--- The input Enclosed Below ---

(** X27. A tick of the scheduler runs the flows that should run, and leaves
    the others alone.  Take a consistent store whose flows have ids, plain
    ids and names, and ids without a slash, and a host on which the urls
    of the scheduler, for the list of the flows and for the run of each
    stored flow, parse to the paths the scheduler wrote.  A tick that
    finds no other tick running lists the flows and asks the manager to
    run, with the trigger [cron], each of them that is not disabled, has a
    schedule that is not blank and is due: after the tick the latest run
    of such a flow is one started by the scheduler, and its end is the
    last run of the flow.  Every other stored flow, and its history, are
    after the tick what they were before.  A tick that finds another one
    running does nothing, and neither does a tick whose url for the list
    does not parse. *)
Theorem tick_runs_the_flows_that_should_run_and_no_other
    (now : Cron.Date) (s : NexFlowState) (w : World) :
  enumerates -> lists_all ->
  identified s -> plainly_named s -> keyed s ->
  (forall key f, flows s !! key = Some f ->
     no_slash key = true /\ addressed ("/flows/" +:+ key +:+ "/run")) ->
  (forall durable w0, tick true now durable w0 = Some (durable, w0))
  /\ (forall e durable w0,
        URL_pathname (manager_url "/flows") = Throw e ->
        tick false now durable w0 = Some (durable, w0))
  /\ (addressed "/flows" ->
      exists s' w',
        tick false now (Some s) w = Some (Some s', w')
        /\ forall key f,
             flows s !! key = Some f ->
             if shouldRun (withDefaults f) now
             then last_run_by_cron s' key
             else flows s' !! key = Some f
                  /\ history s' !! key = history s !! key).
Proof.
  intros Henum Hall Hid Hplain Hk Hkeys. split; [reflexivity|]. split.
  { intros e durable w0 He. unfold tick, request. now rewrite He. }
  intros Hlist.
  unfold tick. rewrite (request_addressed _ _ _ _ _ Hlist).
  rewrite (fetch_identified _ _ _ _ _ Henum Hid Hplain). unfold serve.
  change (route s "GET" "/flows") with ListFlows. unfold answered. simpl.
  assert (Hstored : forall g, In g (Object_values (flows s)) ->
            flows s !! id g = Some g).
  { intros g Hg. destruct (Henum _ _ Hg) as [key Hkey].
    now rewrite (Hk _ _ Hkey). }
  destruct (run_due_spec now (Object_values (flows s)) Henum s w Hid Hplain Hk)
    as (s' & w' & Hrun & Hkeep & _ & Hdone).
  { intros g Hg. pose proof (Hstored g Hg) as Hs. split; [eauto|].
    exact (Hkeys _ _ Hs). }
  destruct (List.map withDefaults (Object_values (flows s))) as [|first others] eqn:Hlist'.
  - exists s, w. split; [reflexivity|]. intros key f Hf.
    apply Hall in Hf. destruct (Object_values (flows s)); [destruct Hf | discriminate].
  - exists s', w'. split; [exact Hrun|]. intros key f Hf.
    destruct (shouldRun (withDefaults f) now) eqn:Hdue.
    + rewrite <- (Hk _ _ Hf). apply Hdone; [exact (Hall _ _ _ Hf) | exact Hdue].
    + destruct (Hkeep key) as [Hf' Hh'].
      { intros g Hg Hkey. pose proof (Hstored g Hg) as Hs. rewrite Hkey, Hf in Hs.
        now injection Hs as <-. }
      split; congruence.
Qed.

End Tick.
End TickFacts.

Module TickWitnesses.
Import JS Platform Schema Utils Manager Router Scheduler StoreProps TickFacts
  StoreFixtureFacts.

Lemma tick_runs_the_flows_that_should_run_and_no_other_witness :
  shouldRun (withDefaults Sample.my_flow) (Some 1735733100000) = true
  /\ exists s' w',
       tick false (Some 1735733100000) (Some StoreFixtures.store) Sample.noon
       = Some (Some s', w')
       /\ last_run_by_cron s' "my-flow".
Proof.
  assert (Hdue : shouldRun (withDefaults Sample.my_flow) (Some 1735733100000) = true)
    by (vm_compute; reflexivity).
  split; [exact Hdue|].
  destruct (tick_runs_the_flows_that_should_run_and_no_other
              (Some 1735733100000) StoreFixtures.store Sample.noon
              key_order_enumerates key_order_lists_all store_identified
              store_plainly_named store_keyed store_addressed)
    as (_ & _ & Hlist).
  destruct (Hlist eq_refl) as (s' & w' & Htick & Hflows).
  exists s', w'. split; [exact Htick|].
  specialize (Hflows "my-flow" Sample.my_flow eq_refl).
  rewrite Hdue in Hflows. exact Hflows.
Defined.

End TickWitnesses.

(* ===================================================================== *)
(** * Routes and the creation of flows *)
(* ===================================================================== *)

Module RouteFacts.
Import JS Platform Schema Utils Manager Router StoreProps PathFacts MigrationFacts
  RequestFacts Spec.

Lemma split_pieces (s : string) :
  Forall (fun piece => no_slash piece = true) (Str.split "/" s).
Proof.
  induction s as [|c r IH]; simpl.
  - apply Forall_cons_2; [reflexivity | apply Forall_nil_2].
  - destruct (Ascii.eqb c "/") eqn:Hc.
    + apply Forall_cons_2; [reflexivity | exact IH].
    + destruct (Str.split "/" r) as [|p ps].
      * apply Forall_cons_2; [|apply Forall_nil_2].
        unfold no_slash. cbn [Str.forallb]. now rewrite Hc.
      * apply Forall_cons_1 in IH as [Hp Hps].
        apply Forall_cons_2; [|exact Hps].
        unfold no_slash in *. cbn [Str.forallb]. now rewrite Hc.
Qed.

--- End of Enclosed The input ---

→ Task goal: Set down nothing but the lines from the one with "unfold no_slash. cbn" through the end of the records, keeping each line exactly as written and including both ends.

→ Result for this task:
        unfold no_slash. cbn [Str.forallb]. now rewrite Hc.
      * apply Forall_cons_1 in IH as [Hp Hps].
        apply Forall_cons_2; [|exact Hps].
        unfold no_slash in *. cbn [Str.forallb]. now rewrite Hc.
Qed.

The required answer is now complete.